Sözcü Bilgiç, Wagner’in “Türkiye’nin Yunanistan’ın hava sahasını ihlal etmesi endişe yaratıyor.” ifadesine ilişkin soruyu yazılı cevapladı.

“Alman Sözcü’nün ülkemizin hava sahasını ihlal eden, ana karamız üzerinden uçuşlar gerçekleştiren ve uçaklarımızı taciz eden taraf Yunanistan olmasına rağmen, ülkemize mesnetsiz iddialar yöneltmesi kabul edilemez.” değerlendirmesiyle söz konusu açıklamaya tepki gösteren Bilgiç, şunları kaydetti:

“Alman Sözcüsü’ne ikili ve NATO bünyesindeki Güven Arttırıcı Önlemler toplantılarına yapılan davetlere rağmen bir yıldır icabet etmeyen ve Ege’de yaşanan son gerginliği bahane ederek bu toplantıları dondurduğunu açıklayan tarafın Türkiye olmadığını hatırlatmak isteriz. Diyalog ve gerilimin azaltılması için çaba sarf ettiğini iddia eden Almanya’yı, iki müttefik arasındaki anlaşmazlıklarda taraf tutmamaya, başka ülkelerin hukuksuzluğuna alet olmamaya, ayrıca yetkisi ve sorumluluğu olmayan alan ve konularda yanlı yorum yapmamaya bir kez daha davet ediyoruz.”

Almanya, Fransa ve İtalya liderleri, Kiev’de
Berlin

Alman Haber Ajansı DPA’nın haberine göre, Kiev’e ulaşan Scholz, Macron ve Draghi, burada Ukrayna Devlet Başkanı Volodimir Zelenskiy​​​​​​​ ile görüşecek.

Almanya Başbakanı Scholz, trende yaptığı açıklamada, Avrupa Ekonomik Topluluğu’nun kuruluşunda yer alan üç büyük ülkenin liderlinin Kiev’e gitmesi ve savaşın bu özel safhasında Ukrayna’ya ve Ukrayna halkına desteklerini göstermelerinin önemli olduğunu söyledi.

Scholz, sadece dayanışma göstermek değil, yapılan mali, insani ve silah yardımlarının sürdürüleceğinin güvencesini vermek istediklerini belirtti.
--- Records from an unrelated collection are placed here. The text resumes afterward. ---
(* ===== verification/EngineSteps.v ===== *)
(** The engine as a state machine: the operations the rest of the component
    performs on it, what can be reached from start, and what holds there. *)
From S2P Require Import Prelude Names Server Encode EncodeSafe Heap Collision Answers AnswersProofs Engine EngineProofs.

(** * Operations *)

Inductive engine_op :=
| OpTimer                                  (** [timer_cb] *)
| OpTxAction                               (** [ACTION_TX_HANDLE] *)
| OpClock (t : Z)                          (** time passes *)
| OpEnable (i : mdns_if_t) (proto : mdns_ip_protocol_t)
| OpDisable (i : mdns_if_t) (proto : mdns_ip_protocol_t)
| OpAnnounce (i : mdns_if_t) (proto : mdns_ip_protocol_t) (services : option (list sid)) (ip : bool)
| OpSetDuplicate (i : mdns_if_t)
| OpProbe (i : mdns_if_t) (proto : mdns_ip_protocol_t) (services : list sid) (ip : bool)
| OpProbeAll (services : list sid) (ip clear_old : bool)
| OpBye (services : option (list sid)) (ip : bool)
| OpProbeFailed (i : mdns_if_t) (proto : mdns_ip_protocol_t)
| OpRemoveAnswer (i : mdns_if_t) (proto : mdns_ip_protocol_t) (type : Z) (service : option sid)
| OpRemoveService (service : sid)
| OpClearQueue
| OpDeinit
| OpAnswer (do_not_reply : bool) (pp : mdns_parsed_packet_t) (step : Z).

Section Steps.
Context (cfg : config) (MDNS_MAX_INTERFACES : nat) (addr : list positive -> positive).

(** The end of [mdns_parse_packet]: the packet is answered unless a conflict was
    found, and its questions and records are freed. *)
Definition answer_packet (do_not_reply : bool) (pp : mdns_parsed_packet_t) (step : Z) : E unit :=
  srv ← gets e_server;
  after ← mdns_priv_pcb_is_after_probing (pp_if pp) (pp_ip_protocol pp);
  qs ← (if negb do_not_reply && (after : bool)
           && (negb (bool_decide (pp_questions pp = [])) || pp_discovery pp) then
          '(qs, d, _) ← hop (mdns_priv_create_answer_from_parsed_packet cfg srv pp step);
          _ ← (match d with
               | TxNothing => mret tt
               | TxSendAfter p ms => link_new addr p [] ms
               | TxDispatch p => dispatch p
               end);
          mret qs
        else mret (pp_questions pp));
  hop (mfree (parsed_all_blocks qs + records_blocks (pp_records pp) + 1)).

Definition run_op (op : engine_op) : E unit :=
  match op with
  | OpTimer => mdns_priv_send_packets
  | OpTxAction => run_tx_action cfg addr
  | OpClock t => modify (fun e => set_now e (u32 t))
  | OpEnable i proto => mdns_priv_pcb_enable cfg addr i proto
  | OpDisable i proto => mdns_priv_pcb_disable cfg MDNS_MAX_INTERFACES addr i proto
  | OpAnnounce i proto services ip => mdns_priv_pcb_announce cfg addr i proto services ip
  | OpSetDuplicate i => mdns_priv_pcb_set_duplicate cfg MDNS_MAX_INTERFACES addr i
  | OpProbe i proto services ip => mdns_priv_init_pcb_probe cfg addr i proto services ip
  | OpProbeAll services ip clear_old =>
      mdns_priv_probe_all_pcbs cfg MDNS_MAX_INTERFACES addr services ip clear_old
  | OpBye services ip => mdns_priv_pcb_send_bye_service cfg MDNS_MAX_INTERFACES services ip
  | OpProbeFailed i proto => mdns_priv_pcb_set_probe_failed i proto
  | OpRemoveAnswer i proto type service => mdns_priv_remove_scheduled_answer i proto type service
  | OpRemoveService service => mdns_priv_remove_scheduled_service_packets service
  | OpClearQueue => mdns_priv_clear_tx_queue
  | OpDeinit => mdns_priv_pcb_deinit MDNS_MAX_INTERFACES
  | OpAnswer do_not_reply pp step => answer_packet do_not_reply pp step
  end.

(** The blocks of others that an operation takes over. *)
Definition op_blocks (op : engine_op) : Z :=
  match op with
  | OpAnswer _ pp _ => (parsed_all_blocks (pp_questions pp) + records_blocks (pp_records pp) + 1)%Z
  | _ => 0%Z
  end.

Context (s : mdns_server_t).

(** When the component performs an operation. *)
Definition op_allowed (e : engine) (op : engine_op) : Prop :=
  match op with
  | OpTimer | OpTxAction | OpClock _ | OpClearQueue | OpDeinit | OpRemoveAnswer _ _ _ _ => True
  | OpEnable i _ | OpDisable i _ | OpSetDuplicate i | OpProbeFailed i _ => i < MDNS_MAX_INTERFACES
  | OpAnnounce i _ services _ => i < MDNS_MAX_INTERFACES /\ services_live s services
      /\ match services with Some l => base.NoDup l | None => True end
  | OpProbe i proto services _ => i < MDNS_MAX_INTERFACES /\ probe_list s services
      /\ e_ready e i proto = true
  | OpProbeAll services _ _ => probe_list s services
  | OpBye services _ => services_live s services
  | OpRemoveService service => registered s service /\ Forall (fun n => plain (snd n)) (e_queue e)
  | OpAnswer _ pp _ => pp_if pp < MDNS_MAX_INTERFACES /\ Forall parsed_ok (pp_questions pp)
  end.

(** From [e], with [b] blocks that belong to others, the component can get to
    [e'] with [b'] such blocks. *)
Inductive reaches (b : Z) (e : engine) : Z -> engine -> Prop :=
| reaches_refl : reaches b e b e
| reaches_step b1 e1 op e2 : reaches b e b1 e1 -> op_allowed e1 op ->
    run_op op e1 = Ret (tt, e2) -> reaches b e (b1 - op_blocks op) e2.

(** The engine before any interface is enabled. *)
Definition started (e : engine) : Prop :=
  e_server e = Some s /\ e_queue e = [] /\ e_pending e = []
  /\ e_pcbs e = replicate (2 * MDNS_MAX_INTERFACES) (mk_pcb PCB_OFF None 0 false false 0)
  /\ forall i, i < MDNS_MAX_INTERFACES -> e_duplicate e i <= MDNS_MAX_INTERFACES.

Lemma started_inv e : started e -> inv MDNS_MAX_INTERFACES s (live (e_heap e)) e.
Proof.
  intros (Hs & Hq & Hp & Hpcb & Hd). split; [by split|]. split; [|split].
  - unfold queue_ok. rewrite Hq. split; constructor.
  - intros i proto Hi. rewrite Hpcb.
    exists (mk_pcb PCB_OFF None 0 false false 0). split; [|done]. apply lookup_replicate_2.
    unfold pcb_index. destruct proto; cbn [proto_num]; lia.
  - unfold owned. rewrite Hq, Hp, Hpcb. cbn [length queue_blocks foldr].
    assert (forall n, pcbs_blocks (replicate n (mk_pcb PCB_OFF None 0 false false 0)) = 0%Z) as ->.
    { unfold pcbs_blocks. induction n as [|n IH]; [done|]. cbn [replicate foldr]. rewrite IH. done. }
    lia.
Qed.

Section Safe.
Hypothesis live_s : server_live s.
Hypothesis counted_s : services_counted s.
Hypothesis addr_new : forall l, addr l ∉ l.

Lemma answer_packet_ok b e do_not_reply pp step : inv MDNS_MAX_INTERFACES s b e ->
  pp_if pp < MDNS_MAX_INTERFACES -> Forall parsed_ok (pp_questions pp) ->
  yields (answer_packet do_not_reply pp step e)
    (keeps_inv MDNS_MAX_INTERFACES s (b - op_blocks (OpAnswer do_not_reply pp step))).
Proof using live_s addr_new.
  intros He Hi Hq. unfold answer_packet. apply e_gets. rewrite (env_server _ _ _ (proj1 He)).
  destruct (inv_pcb _ _ b e (pp_if pp) (pp_ip_protocol pp) He Hi) as (pcb & Hp & _).
  eapply e_bind; [eapply e_get_pcb; [exact Hp|instantiate (1 := fun r => snd r = e); done]|].
  intros after e0 E0. cbn [snd] in E0. subst e0.
  eapply e_bind.
  { instantiate (1 := fun '(qs, e') => inv MDNS_MAX_INTERFACES s
      (b - parsed_all_blocks (pp_questions pp) + parsed_all_blocks qs) e').
    case_match; [|eapply inv_eq; [exact He|lia]].
    eapply e_hop; [apply hspecn_any, (parsed_packet_answered false cfg s live_s pp step Hq)|].
    intros [[qs d] step'] h (Hwf & _ & Hon & Hn).
    set (b' := (b - parsed_all_blocks (pp_questions pp) + parsed_all_blocks qs)%Z).
    assert (He1 : inv MDNS_MAX_INTERFACES s (b' + decision_blocks d) (set_heap e h)).
    { eapply inv_eq; [by apply inv_heap|]. unfold b'. lia. }
    apply (e_bind _ _ _ (keeps_inv MDNS_MAX_INTERFACES s b')); [|intros [] e1 He2; exact He2].
    unfold decision_wf, decision_on in *. destruct d as [|p ms|p]; cbn [decision_packet decision_blocks] in *.
    - eapply inv_eq; [exact He1|]. lia.
    - eapply yields_mono; [apply (link_new_ok MDNS_MAX_INTERFACES addr s addr_new b')|by intros [[] r] [? _]];
        [exact He1|done|lia].
    - apply inv_sent. eapply inv_eq; [exact He1|]. lia. }
  intros qs e1 He2. eapply e_hop_last; [apply hspec_mfree|]. intros h2 Hh2. cbn beta in Hh2.
  eapply inv_eq; [apply inv_heap; exact He2|]. cbn [op_blocks]. lia.
Qed.

Lemma run_op_ok b e op : inv MDNS_MAX_INTERFACES s b e -> op_allowed e op ->
  yields (run_op op e) (keeps_inv MDNS_MAX_INTERFACES s (b - op_blocks op)).
Proof using live_s counted_s addr_new.
  intros He Hop. destruct op; cbn [run_op op_allowed op_blocks] in *; rewrite ?Z.sub_0_r.
  - by apply send_packets_ok.
  - by apply run_tx_action_ok.
  - by apply inv_now.
  - eapply yields_mono; [by apply (enable_ok cfg MDNS_MAX_INTERFACES addr s live_s counted_s addr_new b)|].
    by intros [[] e'] [? _].
  - by apply disable_ok.
  - destruct Hop as (? & ? & ?).
    eapply yields_mono; [by apply (announce_ok cfg MDNS_MAX_INTERFACES addr s live_s counted_s addr_new b)|].
    by intros r [? _].
  - by apply set_duplicate_ok.
  - destruct Hop as (? & ? & ?).
    eapply yields_mono; [by apply (init_pcb_probe_ok cfg MDNS_MAX_INTERFACES addr s live_s counted_s addr_new b)|].
    by intros r [? _].
  - by apply probe_all_ok.
  - by apply send_bye_service_ok.
  - by apply set_probe_failed_ok.
  - by apply remove_scheduled_answer_ok.
  - destruct Hop as [Hreg Hpl].
    eapply yields_mono; [by apply (remove_scheduled_service_packets_ok MDNS_MAX_INTERFACES s live_s b)|].
    intros r [(leak & _ & Hl & Hr) _]. by rewrite (Hl Hpl), Z.add_0_r in Hr.
  - eapply yields_mono; [by apply (clear_tx_queue_ok MDNS_MAX_INTERFACES s b)|]. by intros r [? _].
  - by apply pcb_deinit_ok.
  - destruct Hop as [? ?]. by apply answer_packet_ok.
Qed.

Lemma reaches_inv b e b' e' : inv MDNS_MAX_INTERFACES s b e -> reaches b e b' e' ->
  inv MDNS_MAX_INTERFACES s b' e'.
Proof using live_s counted_s addr_new.
  intros He. induction 1 as [|b1 e1 op e2 _ IH Hop Hrun]; [done|].
  pose proof (run_op_ok b1 e1 op IH Hop) as H. rewrite Hrun in H. exact H.
Qed.

End Safe.
End Steps.

(** C16. The engine is safe: in every state that allowed operations lead to from start,
    for any pattern of allocation failures, refused actions and failing
    sockets, every operation on the transmit queue and the control blocks that
    [op_allowed] admits (a probe of one control block needs an open socket; a service
    is removed only while the queue owns no strings of questions) returns without a bad access, and afterwards the invariant holds again:
    the queue links no packet twice, its packets are well formed, a control
    block has an array of services exactly as long as it says and only while
    it probes on an open socket, and the blocks allocated are those of the
    queue, the arrays and the pending actions, and those of others. *)
Theorem engine_safe cfg max addr s e0 b e op :
  server_live s -> services_counted s -> (forall l, addr l ∉ l) ->
  started max s e0 -> reaches cfg max addr s (live (e_heap e0)) e0 b e -> op_allowed max s e op ->
  exists e', run_op cfg max addr op e = Ret (tt, e') /\ inv max s (b - op_blocks op) e'.
Proof.
  intros Hs Hc Ha H0 Hr Hop.
  assert (He : inv max s b e).
  { eapply (reaches_inv cfg max addr s Hs Hc Ha); [by apply started_inv|done]. }
  pose proof (run_op_ok cfg max addr s Hs Hc Ha b e op He Hop) as H.
  destruct (run_op cfg max addr op e) as [[[] e']| | |]; try done. by exists e'.
Qed.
Aynı zamanda Rusya’ya uygulanan yaptırımların büyük önem taşıdığını vurgulayacaklarını aktaran Scholz, bu yaptırımların Rusya’nın yapmak istediğinden vazgeçmesi ve askerlerini Ukrayna’dan geri çekmesi ihtimaline katkıda bulunduğunu, hedefin de bu olduğunu kaydetti.

Söz konusu ziyaret, Ukrayna’nın doğusunda Rusya ile yoğun çatışmaların ve küresel gıda krizi baskılarının yaşandığı bir zamanda gerçekleşiyor.

24 Şubat’ta Rusya-Ukrayna savaşının başlamasından bu yana birçok Batılı lider Kiev’e seyahat ederken, Scholz’un Ukrayna’ya gitmemesi eleştirilere sebep olmuştu.

İngiltere Başbakanı Boris Johnson, 9 Nisan’da Kiev’e sürpriz bir ziyaret gerçekleştirerek, Zelenskiy ile görüşmüş ve daha sonra iki lider Kiev sokaklarını birlikte dolaşmıştı.

Milli Savunma Bakanı Akar, NATO Karargahı’nda ikili görüşmelerde bulundu
Ankara

Bakan Akar, NATO Savunma Bakanları Toplantısı dolayısıyla geldiği NATO Karargahı’ndaki temaslarına devam ediyor.

Gürcistan Savunma Bakanı Juansher Burchuladze, Ukrayna Savunma Bakanı Oleksii Reznikov ile görüşen Akar, İtalya Savunma Bakanı Lorenzo Guerini ve Almanya Savunma Bakanı Christine Lambrecht ile de bir araya geldi.

Görüşmede, ikili ve bölgesel savunma ve güvenlik konularında görüş alışverişinde bulunuldu.

Öte yandan Akar, ABD koordinesinde gerçekleştirilen Ukrayna’daki gelişmelerin ele alındığı “Ukrayna Savunma Temas Grubu Toplantısı”na da katıldı. Daha önceki toplantı, 26 Nisan’da Ramstein Hava Üssü’nde yapılmıştı.